Without going any further, the waste that we all generate can also be treated to produce energy. The US Army has used
garbage powered generators
to be able to carry out its operations during the Iraq War.

These systems take advantage of advances in biotechnology and thermochemical science. In addition, they represent cost savings since they reduce the need to acquire and distribute liquid fuels through convoys (which can be attacked).

When rainwater falls on any roof, umbrella, ground or non-conductive surface, it creates an electrically charged trail. The droplets pick up the opposite charge.

physicists of
Max Planck Institute for Polymer Research in Mainz
have investigated this phenomenon in more detail and have developed a method to determine charge generation. These researchers want to develop a surface that makes better use of the charging effect and thus generate small amounts of electricity. This could, for example, benefit inhabitants of isolated and rainy areas where electricity is not yet available.
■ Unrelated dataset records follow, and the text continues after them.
(* ===== verification/CachedLaws.v ===== *)
(** * What a view of conversations shows

    Theorems about [CachedConversations]: which conversations of a folder are
    candidates for a page, and what becomes of a view in which two of them
    have one identity. *)
From S2P Require Import Prelude.
From S2P Require Import Table.
From S2P Require Import Text.
From S2P Require Import Keyset.
From S2P Require Import ThreadList.
From S2P Require Import Subjects.
From S2P Require Import Cards.
From S2P Require Import Messages.
From S2P Require Import ConversationPage.
From S2P Require Import CachedConversations.
From S2P Require Import ThreadKeys.

Module CachedLaws.
Import ThreadList Cards Messages CachedConversations.
#[local] Open Scope Z_scope.

(** ** Representatives *)

Definition later (old h : MessageHeader) : bool := (date old <? date h) || ((date old =? date h) && (uid old <? uid h)).

Definition latest (l : list MessageHeader) : option MessageHeader :=
  fold_left (fun o h => match o with None => Some h | Some old => if later old h then Some h else Some old end) l None.

Lemma latest_snoc l h : latest (l ++ [h]) = match latest l with None => Some h | Some old => if later old h then Some h else Some old end.
Proof. unfold latest. by rewrite fold_left_app. Qed.

Lemma latest_None l : latest l = None -> l = [].
Proof.
  destruct l as [|h l] using rev_ind; [done|]. rewrite latest_snoc. destruct (latest l); [by destruct (later _ _)|done].
Qed.

Lemma latest_spec l r : latest l = Some r -> r ∈ l /\ forall h, h ∈ l -> later r h = false.
Proof.
  revert r. induction l as [|h l IH] using rev_ind; intros r; [done|]. rewrite latest_snoc.
  assert (forall x, later x x = false) as Hx by (intros x; unfold later; bools; lia).
  destruct (latest l) as [old|] eqn:E.
  - destruct (IH old eq_refl) as [Hin Hold]. destruct (later old h) eqn:El; intros [= <-].
    + split; [set_solver|]. intros x Hx'. apply elem_of_app in Hx' as [Hl|Hl%list_elem_of_singleton]; [|by subst]. specialize (Hold x Hl).
      unfold later in *. bools in Hold. bools in El. bools. lia.
    + split; [set_solver|]. intros x Hx'. apply elem_of_app in Hx' as [Hl|Hl%list_elem_of_singleton]; subst; auto.
  - intros [= <-]. apply latest_None in E as ->. split; [by left|]. intros y Hy. by apply list_elem_of_singleton in Hy as ->.
Qed.

Lemma representatives ms k : fold_left note_representative ms ∅ !! k = latest (same_card k (List.filter listed ms)).
Proof.
  induction ms as [|m ms IH] using rev_ind; [done|]. rewrite fold_left_app, same_card_snoc. cbn [fold_left].
  unfold note_representative, listed at 2. destruct (uid m =? 0) eqn:E0; cbn [negb andb]; [by rewrite app_nil_r|].
  case_bool_decide as Ek.
  - subst k. rewrite latest_snoc, <- IH. destruct (_ !! card_thread_key m) as [old|] eqn:E.
    + unfold later. destruct (_ || _); [by rewrite lookup_insert_eq|done].
    + by rewrite lookup_insert_eq.
  - rewrite app_nil_r, <- IH. destruct (_ !! card_thread_key m) as [old|]; [destruct (_ || _); [|done]|]; by rewrite lookup_insert_ne.
Qed.

(** ** Who a card is from changes nothing else *)

Section Laws.
Context {U : Unicode} {B : Base64} {BL : Base64Laws B} {RJ : RecipientsJson}.

Lemma identity_keeps db acc fol h :
  let h' := card_identity db acc fol h in
  uid h' = uid h /\ date h' = date h /\ card_thread_key h' = card_thread_key h /\ subject h' = subject h.
Proof.
  unfold card_identity. destruct (is_outgoing _ _ _ _), (to h) as [|first others]; destruct (_ || _); done.
Qed.

Lemma filter_fmap {A C} (g : C -> bool) (h : A -> C) l : List.filter g (h <$> l) = h <$> List.filter (fun a => g (h a)) l.
Proof. induction l as [|a l IH]; [done|]. cbn. destruct (g (h a)); cbn; by rewrite <- IH. Qed.

Lemma filter_ext {A} (g h : A -> bool) l : (forall a, g a = h a) -> List.filter g l = List.filter h l.
Proof. intros E. induction l as [|a l IH]; [done|]. cbn. by rewrite E, IH. Qed.

Lemma identity_cards db acc fol k ms :
  same_card k (List.filter listed (apply_card_identity db acc fol ms)) =
  apply_card_identity db acc fol (same_card k (List.filter listed ms)).
Proof.
  unfold apply_card_identity, same_card. rewrite !filter_fmap. f_equal. rewrite (filter_ext (fun a => listed (card_identity db acc fol a)) listed).
  - apply filter_ext. intros h. destruct (identity_keeps db acc fol h) as (_ & _ & -> & _). done.
  - intros h. unfold listed. by destruct (identity_keeps db acc fol h) as (-> & _).
Qed.

(** ** The loop over the cards *)

Definition sleeps (sleeping : gset text) (k : text) : bool :=
  bool_decide (k ∈ sleeping) || bool_decide ((Subjects.split_thread_key k).1 ∈ sleeping).

Definition emitted (sc : ConversationPage.Scope) (sleeping : gset text) (reps : gmap text MessageHeader) (c : ThreadCard)
    : option (ConversationPage.Candidate LocatedCard) :=
  if sleeps sleeping (card_key c) then None
  else (fun r => candidate sc (represent (ConversationPage.folder sc) c r)) <$> reps !! card_key c.

Lemma emit_spec sc sleeping reps cards : NoDup (card_key <$> cards) ->
  emit sc sleeping reps cards = omap (emitted sc sleeping reps) cards.
Proof.
  revert reps. induction cards as [|c cards IH]; intros reps Hnd; [done|]. cbn in Hnd. apply NoDup_cons in Hnd as [Hc Hnd].
  cbn [emit omap list_omap]. unfold emitted at 1, sleeps. destruct (_ || _); [by apply IH|].
  destruct (reps !! card_key c) as [r|] eqn:E; cbn; [|by apply IH]. f_equal. rewrite IH by done.
  apply list_omap_ext, Forall_Forall2_diag, Forall_forall. intros d Hd. unfold emitted.
  rewrite lookup_delete_ne; [done|]. intros E'. apply Hc. rewrite E'. by apply list_elem_of_fmap_2.
Qed.

(** A folder read whole, as [headers] reads it. *)
Definition whole (db : Db) (sc : ConversationPage.Scope) (f : RecentFilter) : list MessageHeader :=
  shown <$> order_by (not_after (position default_sort) (row_before default_sort))
              (List.filter (eligible db (ConversationPage.account sc) (ConversationPage.folder sc) f) (messages db)).

Definition stored_scope (db : Db) (sc : ConversationPage.Scope) : Prop :=
  stored db (ConversationPage.account sc) (ConversationPage.folder sc).

Lemma folder_read db sc f : stored_scope db sc -> read_headers db sc f = Ok (whole db sc f).
Proof. intros Hst. unfold read_headers. by rewrite headers_whole. Qed.

(** The candidate a card is, if it is one. *)
Definition shown_card (db : Db) (sc : ConversationPage.Scope) (f : RecentFilter) (now : Z) (c : ThreadCard)
    : option (ConversationPage.Candidate LocatedCard) :=
  let acc := ConversationPage.account sc in
  let fol := ConversationPage.folder sc in
  if sleeps (asleep db acc fol now) (card_key c) then None
  else (fun r => candidate sc (represent fol c r)) <$>
       latest (apply_card_identity db acc fol (same_card (card_key c) (List.filter listed (whole db sc f)))).

Definition cards_of (db : Db) (sc : ConversationPage.Scope) : list ThreadCard :=
  group_thread_cards_with_drafts (whole db sc default_filter) (ConversationPage.folder sc) (draft_thread_keys db (ConversationPage.account sc)).

Lemma candidates_are db sc f now : stored_scope db sc ->
  candidates db sc f now = Ok (omap (shown_card db sc f now) (cards_of db sc)).
Proof.
  intros Hst. unfold candidates. rewrite !folder_read by done. cbn [mbind result_bind].
  replace (if bool_decide (f = default_filter) then Ok (whole db sc default_filter) else Ok (whole db sc f)) with
    (Ok (E := text) (whole db sc f)) by (by case_bool_decide as E; [rewrite E|]).
  cbn [mbind result_bind]. f_equal. fold (cards_of db sc). rewrite emit_spec.
  - apply list_omap_ext, Forall_Forall2_diag, Forall_forall. intros c _. unfold emitted, shown_card.
    by rewrite representatives, identity_cards.
  - unfold cards_of. rewrite card_keys. apply firsts_NoDup.
Qed.

(** ** Identities *)

(** The keys messages are given: a synthetic key holds a uid. *)
Definition honest_key (k : text) : Prop :=
  match strip_prefix (lit "uid:") k with Some u => exists n, 0 <= n /\ u = show_Z n | None => True end.

Definition id_tail (k : text) : text := match strip_prefix (lit "uid:") k with Some u => u | None => lit "t." ++ b64 k end.

Lemma format_tail acc fol k : format_thread_id acc fol k = acc ++ 35 :: canon_folder fol ++ 35 :: id_tail k.
Proof.
  unfold format_thread_id, id_tail. change (lit "#t.") with (35 :: lit "t."). change (lit "#") with [35].
  by destruct (strip_prefix _ k).
Qed.

Lemma strip_prefix_Some p s r : strip_prefix p s = Some r -> s = p ++ r.
Proof.
  unfold strip_prefix. destruct (starts_with p s) eqn:E; [|done]. apply starts_with_spec in E as [x ->].
  rewrite drop_app_length. by intros [= ->].
Qed.

Lemma tail_no_hash k : honest_key k -> 35 ∉ id_tail k.
Proof.
  unfold honest_key, id_tail. destruct (strip_prefix _ k) as [u|].
  - intros (n & Hn & ->). by apply show_Z_chars.
  - intros _. rewrite elem_of_app. intros [Hin|Hin]; [by revert Hin; apply (bool_decide_unpack _); vm_compute; exact I|].
    pose proof (b64_plain k) as Hp. rewrite Forall_forall in Hp. by specialize (Hp 35 Hin).
Qed.

Lemma tail_inj k k' : honest_key k -> honest_key k' -> id_tail k = id_tail k' -> k = k'.
Proof.
  unfold honest_key, id_tail.
  assert (forall n t, 0 <= n -> show_Z n = lit "t." ++ t -> False) as Ht.
  { intros n t Hn E. destruct (show_Z_digits n Hn) as [Hd _]. rewrite E in Hd. by inversion Hd. }
  destruct (strip_prefix _ k) as [u|] eqn:E, (strip_prefix _ k') as [u'|] eqn:E'.
  - intros _ _ ->. by rewrite (strip_prefix_Some _ _ _ E), (strip_prefix_Some _ _ _ E').
  - intros (n & Hn & ->) _ Heq. by destruct (Ht n _ Hn Heq).
  - intros _ (n & Hn & ->) Heq. by destruct (Ht n _ Hn (eq_sym Heq)).
  - intros _ _ Heq. apply app_inv_head in Heq. apply (f_equal unb64) in Heq. rewrite !unb64_b64 in Heq. congruence.
Qed.

Lemma format_inj acc acc' fol fol' k k' : 35 ∉ acc -> 35 ∉ acc' -> honest_key k -> honest_key k' ->
  format_thread_id acc fol k = format_thread_id acc' fol' k' -> acc = acc' /\ canon_folder fol = canon_folder fol' /\ k = k'.
Proof.
  rewrite !format_tail. intros Ha Ha' Hk Hk' E.
  pose proof (f_equal (split_once 35) E) as E1. rewrite !split_once_app in E1 by done. injection E1 as -> E1.
  pose proof (f_equal (rsplit_once 35) E1) as E2. rewrite !rsplit_once_app in E2 by by apply tail_no_hash.
  injection E2 as -> E2. split_and!; [done|done|]. by apply tail_inj.
Qed.

(** Messages whose threads have such keys. *)
Definition honest (db : Db) : Prop := Forall (fun r => honest_key (sql_thread_key r)) (messages db).

Lemma sql_key_nonempty r : sql_thread_key r <> [].
Proof. unfold sql_thread_key. by destruct (row_thread_key r) as [[|c s]|]. Qed.

Lemma effective_shown r : effective_thread_key (shown r) = sql_thread_key r.
Proof. unfold effective_thread_key. cbn. pose proof (sql_key_nonempty r). by destruct (sql_thread_key r). Qed.

Lemma strip_uid_branch k : Subjects.should_branch_thread_by_subject k = true -> strip_prefix (lit "uid:") k = None.
Proof. unfold Subjects.should_branch_thread_by_subject, strip_prefix. bools. by intros [-> _]. Qed.

Lemma honest_card r : honest_key (sql_thread_key r) -> honest_key (card_thread_key (shown r)).
Proof.
  unfold card_thread_key. rewrite effective_shown. destruct (Subjects.should_branch_thread_by_subject (sql_thread_key r)) eqn:E; [|done].
  intros _. unfold honest_key. by rewrite strip_uid_branch by by rewrite Subjects.branch_key_branches.
Qed.

Lemma whole_shown db sc f h : h ∈ whole db sc f -> exists r, h = shown r /\ r ∈ messages db.
Proof.
  intros (r & -> & Hr)%list_elem_of_fmap. exists r. split; [done|]. rewrite order_by_perm in Hr. by apply elem_of_filtered in Hr.
Qed.

Lemma card_honest db sc c : honest db -> c ∈ cards_of db sc -> honest_key (card_key c).
Proof.
  intros Hh Hc. assert (card_key c ∈ card_key <$> cards_of db sc) as Hk by by apply list_elem_of_fmap_2.
  unfold cards_of in Hk. rewrite card_keys in Hk. apply elem_of_firsts, list_elem_of_fmap in Hk as (m & -> & Hm).
  apply elem_of_filtered, whole_shown in Hm as (r & -> & Hr). apply honest_card.
  unfold honest in Hh. rewrite Forall_forall in Hh. by apply Hh.
Qed.

Lemma id_of_shown db sc f now c x : shown_card db sc f now c = Some x ->
  ConversationPage.id x = format_thread_id (ConversationPage.account sc) (ConversationPage.folder sc) (card_key c).
Proof.
  unfold shown_card. destruct (sleeps _ _); [done|]. intros (r & _ & ->)%fmap_Some. done.
Qed.

Lemma NoDup_omap_ids {A C D K} (f : A -> option C) (g : A -> D) (h : C -> K) l :
  NoDup (g <$> l) -> (forall a b x y, a ∈ l -> b ∈ l -> f a = Some x -> f b = Some y -> h x = h y -> g a = g b) ->
  NoDup (h <$> omap f l).
Proof.
  intros Hnd Hinj. induction l as [|a l IH]; [constructor|]. cbn in Hnd. apply NoDup_cons in Hnd as [Ha Hnd].
  assert (NoDup (h <$> omap f l)) as Hl by (apply IH; [done|]; intros; eapply Hinj; eauto; by right).
  cbn. destruct (f a) as [x|] eqn:E; [|done]. cbn. constructor; [|done].
  intros (y & Ey & (b & Hb & Eb)%list_elem_of_omap)%list_elem_of_fmap. apply Ha.
  rewrite (Hinj a b x y); [by apply list_elem_of_fmap_2|by left|by right|done..].
Qed.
Meanwhile, another group of Hong Kong researchers is also trying to harness raindrops to generate electricity. In this case, the aim is to take advantage of the energy of the impact of raindrops.

Researchers have developed a nanocurrent generator that can generate energy from the fall of each drop. According to their study, a single drop of water falling from a height of 15 centimeters is enough to light 100 LED lamps.

However, for this to work, the droplets must fall as evenly as possible and from the same height onto the generator surface. For use in the rain, the researchers adapted the construction so that rainwater is first collected and then divided into drops that fall regularly through a system of fine capillaries.